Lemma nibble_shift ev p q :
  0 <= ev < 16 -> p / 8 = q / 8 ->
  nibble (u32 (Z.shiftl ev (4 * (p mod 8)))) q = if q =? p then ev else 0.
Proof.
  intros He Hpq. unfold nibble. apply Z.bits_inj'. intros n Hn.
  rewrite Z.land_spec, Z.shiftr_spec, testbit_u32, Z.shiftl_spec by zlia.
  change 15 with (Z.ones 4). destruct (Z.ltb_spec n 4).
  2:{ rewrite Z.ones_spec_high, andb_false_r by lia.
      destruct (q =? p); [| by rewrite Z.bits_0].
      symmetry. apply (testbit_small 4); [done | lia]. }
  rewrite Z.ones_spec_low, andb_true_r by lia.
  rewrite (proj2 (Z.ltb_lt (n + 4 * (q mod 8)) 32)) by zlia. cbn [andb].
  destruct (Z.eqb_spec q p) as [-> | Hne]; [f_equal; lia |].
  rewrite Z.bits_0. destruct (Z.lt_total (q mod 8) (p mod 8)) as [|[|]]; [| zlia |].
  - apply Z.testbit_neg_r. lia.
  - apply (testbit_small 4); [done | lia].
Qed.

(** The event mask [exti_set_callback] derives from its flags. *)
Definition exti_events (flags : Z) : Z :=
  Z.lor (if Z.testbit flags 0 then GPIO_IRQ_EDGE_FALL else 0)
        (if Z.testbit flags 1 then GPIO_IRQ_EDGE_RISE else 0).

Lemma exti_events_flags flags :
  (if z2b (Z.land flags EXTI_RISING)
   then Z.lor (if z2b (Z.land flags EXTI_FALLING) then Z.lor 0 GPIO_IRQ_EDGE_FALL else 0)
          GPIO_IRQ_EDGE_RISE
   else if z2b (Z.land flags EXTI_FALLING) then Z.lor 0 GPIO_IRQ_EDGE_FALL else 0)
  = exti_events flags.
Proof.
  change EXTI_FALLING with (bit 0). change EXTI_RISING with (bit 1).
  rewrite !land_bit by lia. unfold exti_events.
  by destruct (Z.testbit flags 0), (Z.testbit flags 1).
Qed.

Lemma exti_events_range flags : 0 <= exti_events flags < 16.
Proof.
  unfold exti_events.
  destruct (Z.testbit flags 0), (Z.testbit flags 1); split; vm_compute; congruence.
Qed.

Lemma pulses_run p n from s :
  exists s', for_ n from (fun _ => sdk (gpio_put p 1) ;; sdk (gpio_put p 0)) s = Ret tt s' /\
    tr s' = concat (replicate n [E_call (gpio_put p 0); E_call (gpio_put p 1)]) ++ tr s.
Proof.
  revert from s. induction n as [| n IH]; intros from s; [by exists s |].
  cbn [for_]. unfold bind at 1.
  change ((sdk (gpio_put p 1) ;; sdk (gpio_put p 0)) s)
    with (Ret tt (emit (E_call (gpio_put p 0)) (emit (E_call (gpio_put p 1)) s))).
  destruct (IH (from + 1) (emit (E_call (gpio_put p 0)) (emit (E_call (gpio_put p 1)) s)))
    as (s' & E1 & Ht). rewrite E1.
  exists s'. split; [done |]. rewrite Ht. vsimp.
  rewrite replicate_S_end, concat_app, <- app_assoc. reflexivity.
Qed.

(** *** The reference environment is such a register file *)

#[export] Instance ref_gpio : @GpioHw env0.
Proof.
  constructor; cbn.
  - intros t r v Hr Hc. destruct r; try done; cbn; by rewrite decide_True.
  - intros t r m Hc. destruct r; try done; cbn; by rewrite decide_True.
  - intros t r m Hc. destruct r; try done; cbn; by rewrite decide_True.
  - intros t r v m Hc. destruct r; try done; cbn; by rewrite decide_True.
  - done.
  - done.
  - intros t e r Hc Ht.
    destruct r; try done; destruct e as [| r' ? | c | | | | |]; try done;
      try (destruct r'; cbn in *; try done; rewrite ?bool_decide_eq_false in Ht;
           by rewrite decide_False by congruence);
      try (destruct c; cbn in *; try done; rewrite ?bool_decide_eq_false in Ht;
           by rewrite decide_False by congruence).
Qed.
_ _ _
# Problem requirements:
Please set down all of the data above again, matching it exactly.

# The completed task:
Lemma nibble_shift ev p q :
  0 <= ev < 16 -> p / 8 = q / 8 ->
  nibble (u32 (Z.shiftl ev (4 * (p mod 8)))) q = if q =? p then ev else 0.
Proof.
  intros He Hpq. unfold nibble. apply Z.bits_inj'. intros n Hn.
  rewrite Z.land_spec, Z.shiftr_spec, testbit_u32, Z.shiftl_spec by zlia.
  change 15 with (Z.ones 4). destruct (Z.ltb_spec n 4).
  2:{ rewrite Z.ones_spec_high, andb_false_r by lia.
      destruct (q =? p); [| by rewrite Z.bits_0].
      symmetry. apply (testbit_small 4); [done | lia]. }
  rewrite Z.ones_spec_low, andb_true_r by lia.
  rewrite (proj2 (Z.ltb_lt (n + 4 * (q mod 8)) 32)) by zlia. cbn [andb].
  destruct (Z.eqb_spec q p) as [-> | Hne]; [f_equal; lia |].
  rewrite Z.bits_0. destruct (Z.lt_total (q mod 8) (p mod 8)) as [|[|]]; [| zlia |].
  - apply Z.testbit_neg_r. lia.
  - apply (testbit_small 4); [done | lia].
Qed.

(** The event mask [exti_set_callback] derives from its flags. *)
Definition exti_events (flags : Z) : Z :=
  Z.lor (if Z.testbit flags 0 then GPIO_IRQ_EDGE_FALL else 0)
        (if Z.testbit flags 1 then GPIO_IRQ_EDGE_RISE else 0).

Lemma exti_events_flags flags :
  (if z2b (Z.land flags EXTI_RISING)
   then Z.lor (if z2b (Z.land flags EXTI_FALLING) then Z.lor 0 GPIO_IRQ_EDGE_FALL else 0)
          GPIO_IRQ_EDGE_RISE
   else if z2b (Z.land flags EXTI_FALLING) then Z.lor 0 GPIO_IRQ_EDGE_FALL else 0)
  = exti_events flags.
Proof.
  change EXTI_FALLING with (bit 0). change EXTI_RISING with (bit 1).
  rewrite !land_bit by lia. unfold exti_events.
  by destruct (Z.testbit flags 0), (Z.testbit flags 1).
Qed.

Lemma exti_events_range flags : 0 <= exti_events flags < 16.
Proof.
  unfold exti_events.
  destruct (Z.testbit flags 0), (Z.testbit flags 1); split; vm_compute; congruence.
Qed.

Lemma pulses_run p n from s :
  exists s', for_ n from (fun _ => sdk (gpio_put p 1) ;; sdk (gpio_put p 0)) s = Ret tt s' /\
    tr s' = concat (replicate n [E_call (gpio_put p 0); E_call (gpio_put p 1)]) ++ tr s.
Proof.
  revert from s. induction n as [| n IH]; intros from s; [by exists s |].
  cbn [for_]. unfold bind at 1.
  change ((sdk (gpio_put p 1) ;; sdk (gpio_put p 0)) s)
    with (Ret tt (emit (E_call (gpio_put p 0)) (emit (E_call (gpio_put p 1)) s))).
  destruct (IH (from + 1) (emit (E_call (gpio_put p 0)) (emit (E_call (gpio_put p 1)) s)))
    as (s' & E1 & Ht). rewrite E1.
  exists s'. split; [done |]. rewrite Ht. vsimp.
  rewrite replicate_S_end, concat_app, <- app_assoc. reflexivity.
Qed.

(** *** The reference environment is such a register file *)

#[export] Instance ref_gpio : @GpioHw env0.
Proof.
  constructor; cbn.
  - intros t r v Hr Hc. destruct r; try done; cbn; by rewrite decide_True.
  - intros t r m Hc. destruct r; try done; cbn; by rewrite decide_True.
  - intros t r m Hc. destruct r; try done; cbn; by rewrite decide_True.
  - intros t r v m Hc. destruct r; try done; cbn; by rewrite decide_True.
  - done.
  - done.
  - intros t e r Hc Ht.
    destruct r; try done; destruct e as [| r' ? | c | | | | |]; try done;
      try (destruct r'; cbn in *; try done; rewrite ?bool_decide_eq_false in Ht;
           by rewrite decide_False by congruence);
      try (destruct c; cbn in *; try done; rewrite ?bool_decide_eq_false in Ht;
           by rewrite decide_False by congruence).
Qed.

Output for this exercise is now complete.